When I started my blog last Spring, I honestly had no idea how to blog. I quickly learned WordPress, and learned how to make a post, but wasn’t really sure how I would plan my posts and definitely didn’t know how long I’d have content to write about! I still don’t know what I’ll be writing about each week, but keep notes to stay organized.
Each Sunday, I scribble down notes for the days of the week, sometimes I only have three ideas, which gets me to Wednesday. It could look like “Monday-notes from a weekend run, Tuesday-cookies I made on Saturday, Wednesday-dinner from Monday night.” And then I have to figure something out for the last two days of the week.

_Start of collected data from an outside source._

Lemma list_first offset : (ListMessage_Encode {| list_offset := offset |} control_buffer).2 !!! 0%nat = kMESSAGE_TYPE_LIST.
Proof. unfold ListMessage_Encode. first_byte. Qed.
Lemma open_first id flags : (OpenMessage_Encode {| open_interface_id := id; open_flags := flags |} control_buffer).2 !!! 0%nat = kMESSAGE_TYPE_OPEN.
Proof. unfold OpenMessage_Encode. first_byte. Qed.
Lemma close_first channel : (CloseMessage_Encode {| close_channel := channel |} control_buffer).2 !!! 0%nat = kMESSAGE_TYPE_CLOSE.
Proof. unfold CloseMessage_Encode. first_byte. Qed.
Lemma hello_first name : (HelloMessage_Build kPEER_ROLE_CLIENT (Some name) HELLO_CAP_RELIABLE_CHANNELS (replicate HELLO_NAME_SIZE 0) control_buffer).2 !!! 0%nat = kMESSAGE_TYPE_HELLO.
Proof.
  unfold HelloMessage_Build, HelloMessage_Encode. cbn [hello_role hello_version hello_capabilities hello_name]. change (negb (isRoleValid kPEER_ROLE_CLIENT)) with false. first_byte.
Qed.
Lemma configure_first m : let message := ConfigureMessage_Encode m control_buffer in message.1 ≠ 0%nat → message.2 !!! 0%nat = kMESSAGE_TYPE_CONFIGURE.
Proof.
  unfold ConfigureMessage_Encode. destruct (negb _); [done|]. destruct (negb _); [done|]. unfold ifconfig_encode.
  change (Nat.ltb (length control_buffer) _) with false. cbv iota zeta. change (Nat.eqb (4 + 236) 0) with false. cbv iota. cbn [snd]. intros _.
  by rewrite first_settings, first_insert, !first_copy, first_begin by (try change (length control_buffer) with 424%nat; lia).
Qed.

Create HintDb still.
#[local] Hint Rewrite @still_ascii @still_closed @still_beacon @still_frame @still_delivered : still.

(** ** The CONFIGUREs of a log *)

Definition configure_of (data : list Z) : option (list Z) := if data !!! 0%nat =? kMESSAGE_TYPE_CONFIGURE then Some data else None.
Notation bridge_configures := (picks configure_of).

Lemma configure_of_type data : data !!! 0%nat ≠ kMESSAGE_TYPE_CONFIGURE → configure_of data = None.
Proof. intros Hne. unfold configure_of. by rewrite (proj2 (Z.eqb_neq _ _)). Qed.

Ltac another_type of_type lem := apply (still_encoded _ _ of_type); intros _; rewrite lem; done.

Lemma still_list offset w : bridge_configures (sendListPage log_bridge_hub offset w) = bridge_configures w.
Proof. another_type configure_of_type list_first. Qed.
Lemma still_open id flags w : bridge_configures (sendOpen log_bridge_hub id flags w) = bridge_configures w.
Proof. another_type configure_of_type open_first. Qed.
Lemma still_close channel w : bridge_configures (sendClose log_bridge_hub channel w) = bridge_configures w.
Proof. another_type configure_of_type close_first. Qed.
Lemma still_hello self w : bridge_configures (sendHello log_bridge_hub self w) = bridge_configures w.
Proof. another_type configure_of_type hello_first. Qed.
#[local] Hint Rewrite still_list still_open still_close still_hello : still.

I also read a lot! I have about 45 blogs in my Google Reader that I try to stay on top of. Some I skim, some I read in detail, and sometimes I print recipes, jot down ideas for a recipe or blog post, and sometimes I skip ones completely. In addition to reading other blogs, I skim cookbooks if I have an idea for a dish like “we haven’t had turkey burgers in a while, let’s find a good one to try.”
I also keep sticky notes on my computer desktop for things to try, a rough plan for the week, and other odds and ends to do.
I blog part with a desktop program for Macs called Ecto, and part through the WordPress dashboard. It’s not ideal to use two programs, but it works for me. Because of the size of my pictures with my newer camera, the dashboard won’t upload them, so I use Ecto to drag and drop, and then the dashboard to format and schedule posts.
For photography, I prefer to shoot in daylight, as most people do, so I like weekends for daytime baking or late afternoons during the week before the sun sets. I edit photos in iPhoto, except I don’t really know what I’m doing, just basics. I also read a few photography blogs for tips and pointers, and also expose myself to beautiful food photography on other food blogs to learn staging and lighting. I try to think about how I would shoot their food and notice angles or colors they incorporate. It has really helped with my own photos (in my opinion).
I try to put together an actual post in stages. Like I might cook something one day, then upload and edit another day, and then build the post at another time. Posts with more writing are easier and quicker for me to create, ones with more photos and instructions take longer.
Once a post is live, I promote on Twitter through an automatic update, and I manually send to Facebook (only about 1-2 times per week for my favorites), and I manually send to StumbledUpon. For photos when I think something is really good, I manually submit to Food Gawker and TasteSpotting. Then I spend the day a post is up promoting more on Twitter mostly.
Were you surprised about anything here? Ready to start your own blog?